Maccabi Jaffa
- Full name: Maccabi Jaffa Football Club
- Nickname: The Bulgarians
- Founded: 1949 2008 (Refounded)
- Dissolved: 2000
- Ground: Bloomfield Stadium, Tel Aviv
- Capacity: 29,400
- Owners: Fan-owned
- Chairman: Ilan Krautz
- Manager: Itzik Baruch
- League: Liga Leumit
- 2025–26: Liga Leumit, 9th of 16
- Website: https://maccabi-jaffa.com/
| Home colours | Away colours |

= Maccabi Jaffa F.C. =

Israeli football club

Maccabi Kavilio Jaffa Football Club (מועדון כדורגל מכבי קביליו יפו) is an Israeli football club from Jaffa, Tel Aviv. Founded in 2007 as a phoenix football club by fans of Maccabi Jaffa F.C., which was dissolved in 2000 and all previous attempts in the intervening years to revive it were unsuccessful.
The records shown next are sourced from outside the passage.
(* ===== verification/MpzSpec.v ===== *)
(** What the operations of [Mpz] compute: the value of the destination as a
    function of the values of the operands, for every way in which the three
    pointers may be aliased, with nothing else of the store changed. *)
From S2P Require Import Prelude SmallInt Digits Mpn MpnBits MpnDiv Mpz.

Section MpzSpec.
Context {wcfg : WordCfg} {cfg : MpzCfg}.
Abbreviation B := (@DIG_BASE cfg).

(** ** Well-formed objects, their value *)

Definition mpz_ok (z : mpz_t) : Prop :=
  digs_ok (dig z) /\ (len z <= length (dig z))%nat /\ normd (live z).

Definition mval (z : mpz_t) : Z := sgz (neg z) (live z).

(** A zero without sign: what the bitwise operations and powers expect. *)
Definition no_neg_zero (z : mpz_t) : Prop := neg z = true -> len z <> 0%nat.

(** [p] points to a well-formed object [z]. *)
Definition obj (st : mpz_store) (p : nat) (z : mpz_t) : Prop := st !! p = Some z /\ mpz_ok z.
(** [p] points to an object whose buffer may be reallocated. *)
Definition dst (st : mpz_store) (p : nat) (z : mpz_t) : Prop := obj st p z /\ fixed_dig z = false.

(** [m] run on [s] leaves [st] with a new object of value [v] at [dest]. *)
Definition leaves (m : MZ unit) (s st : mpz_store) (dest : nat) (v : Z) : Prop :=
  exists d, m s = Some (tt, <[dest := d]> st) /\ mpz_ok d /\ fixed_dig d = false /\ mval d = v.
Definition computes (m : MZ unit) (st : mpz_store) (dest : nat) (v : Z) : Prop := leaves m st st dest v.

Lemma live_ok z : mpz_ok z -> digs_ok (live z) /\ length (live z) = len z /\ normd (live z).
Proof.
  intros (Hok & Hl & Hn). unfold live. split; [auto with mp|]. split; [by apply length_take_le|done].
Qed.

Lemma live_nil z : mpz_ok z -> live z = [] <-> len z = 0%nat.
Proof.
  intros Hz. destruct (live_ok z Hz) as (_ & <- & _). split; [by intros ->|by apply nil_length_inv].
Qed.

Lemma live_zero z : mpz_ok z -> dval (live z) = 0 <-> len z = 0%nat.
Proof.
  intros Hz. rewrite <- live_nil by done. destruct (live_ok z Hz) as (Hok & _ & Hn).
  split; [by apply normd_zero_nil|by intros ->].
Qed.

Lemma live_nonneg z : mpz_ok z -> 0 <= dval (live z).
Proof. intros Hz. apply dval_bound, live_ok, Hz. Qed.

Lemma mval_zero z : mpz_ok z -> mval z = 0 <-> len z = 0%nat.
Proof. intros Hz. rewrite <- live_zero by done. unfold mval, sgz. destruct (neg z); lia. Qed.

Lemma abs_mval z : mpz_ok z -> Z.abs (mval z) = dval (live z).
Proof. intros Hz. pose proof (live_nonneg z Hz). unfold mval, sgz. destruct (neg z); lia. Qed.

(** ** Running the primitives *)

Lemma deref_run st p z : st !! p = Some z -> deref p st = Some (z, st).
Proof. intros H. unfold deref, mget, mlift, mbind, M_bind. by rewrite H. Qed.

Lemma update_run st p z f : st !! p = Some z -> update p f st = Some (tt, <[p := f z]> st).
Proof. intros H. unfold update. by rewrite (M_bind_Some _ _ _ _ _ (deref_run _ _ _ H)). Qed.

Lemma set_neg_run st p z b : st !! p = Some z ->
  set_neg p b st = Some (tt, <[p := MkMpz b (fixed_dig z) (len z) (dig z)]> st).
Proof. apply update_run. Qed.

Lemma set_len_run st p z n : st !! p = Some z ->
  set_len p n st = Some (tt, <[p := MkMpz (neg z) (fixed_dig z) n (dig z)]> st).
Proof. apply update_run. Qed.

Lemma store_digs_run st p z ds : st !! p = Some z -> (length ds <= length (dig z))%nat ->
  store_digs p ds st = Some (tt, <[p := MkMpz (neg z) (fixed_dig z) (len z) (overwrite ds (dig z))]> st).
Proof.
  intros H Hl. unfold store_digs. rewrite (M_bind_Some _ _ _ _ _ (deref_run _ _ _ H)).
  unfold massert, mbind, M_bind. destruct (Nat.leb_spec (length ds) (length (dig z))); [|lia].
  by rewrite (update_run _ _ _ _ H).
Qed.

Lemma put_digs_run st p z ds n : st !! p = Some z -> (length ds <= length (dig z))%nat ->
  put_digs p ds n st = Some (tt, <[p := MkMpz (neg z) (fixed_dig z) n (overwrite ds (dig z))]> st).
Proof.
  intros H Hl. unfold put_digs. rewrite (M_bind_Some _ _ _ _ _ (store_digs_run _ _ _ _ H Hl)).
  erewrite set_len_run by apply lookup_insert_eq. simpl. by rewrite insert_insert_eq.
Qed.

(** The object after [mpz_need_dig]. *)
Definition grow (z : mpz_t) (need : nat) : mpz_t :=
  let need := if (need <? MIN_ALLOC)%nat then MIN_ALLOC else need in
  if (length (dig z) <? need)%nat then
    MkMpz (neg z) (fixed_dig z) (len z)
      (dig z ++ ((fun i => dgt (junk_dig i)) <$> seq (length (dig z)) (need - length (dig z))))
  else z.

Lemma need_dig_run st p z n : st !! p = Some z -> fixed_dig z = false ->
  mpz_need_dig p n st = Some (tt, <[p := grow z n]> st).
Proof.
  intros H Hf. unfold mpz_need_dig, grow. rewrite (M_bind_Some _ _ _ _ _ (deref_run _ _ _ H)).
  case_match; [|by rewrite insert_id by done].
  unfold massert, mbind, M_bind. rewrite Hf. simpl. rewrite (update_run _ _ _ _ H). by rewrite Hf.
Qed.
The team played for 32 seasons in the Israeli Top Division, though its only title was The Israeli Toto Cup for the Second Division. Maccabi Jaffa finished three times at the second place in the Israeli First Division (in the seasons of 1962, 1964 and 1977). In 1957, Maccabi Jaffa played at the final of the Israeli State Cup, but lost to Hapoel Petah Tikva.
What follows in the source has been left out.